=== Prompt ===
There is a line containing "true false true" in the entries below. Repeat that line and every line after it exactly, and nothing more.
══ Exercise inputs
Lemma launch_inv env a logs selection r0 :
  launch env a logs selection true = Some r0 ->
  exists ign,
    selected_names (subdirs a) selection = Some ign /\
    r0 = with_shown [AskConfirm]
           (begin_run env
              (mkApp (app_config a) (base_dir a) (subdirs a) ign
                     true false true 0 (progress_maximum a))
              (log_message info MsgThreadStarted logs) (base_dir a) ign).
Proof.
  unfold launch, start_embedding.
  repeat case_match; simpl in *; intros; simplify_eq; eauto.
Qed.

(** Case analysis on a step. *)
Ltac step_inv H :=
  match type of H with
  | step _ ?ev ?r = Some _ =>
      destruct ev as [|i| |selection confirm]; simpl in H;
      [ unfold thread_step in H
      | unfold worker_step in H
      | unfold stop_embedding in H
      | destruct (embedding_in_progress (app r)) eqn:Hprog; [|discriminate];
        destruct (start_embedding_rejected (app r) (memory_logs r)
                    selection confirm Hprog) as (Hsa & Hsl & Hst & Hsw & Hsn & _);
        rewrite Hsa, Hsl in H ];
      repeat case_match; simplify_eq
  end.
════
=== Answer space ===
                     true false true 0 (progress_maximum a))
              (log_message info MsgThreadStarted logs) (base_dir a) ign).
Proof.
  unfold launch, start_embedding.
  repeat case_match; simpl in *; intros; simplify_eq; eauto.
Qed.

(** Case analysis on a step. *)
Ltac step_inv H :=
  match type of H with
  | step _ ?ev ?r = Some _ =>
      destruct ev as [|i| |selection confirm]; simpl in H;
      [ unfold thread_step in H
      | unfold worker_step in H
      | unfold stop_embedding in H
      | destruct (embedding_in_progress (app r)) eqn:Hprog; [|discriminate];
        destruct (start_embedding_rejected (app r) (memory_logs r)
                    selection confirm Hprog) as (Hsa & Hsl & Hst & Hsw & Hsn & _);
        rewrite Hsa, Hsl in H ];
      repeat case_match; simplify_eq
  end.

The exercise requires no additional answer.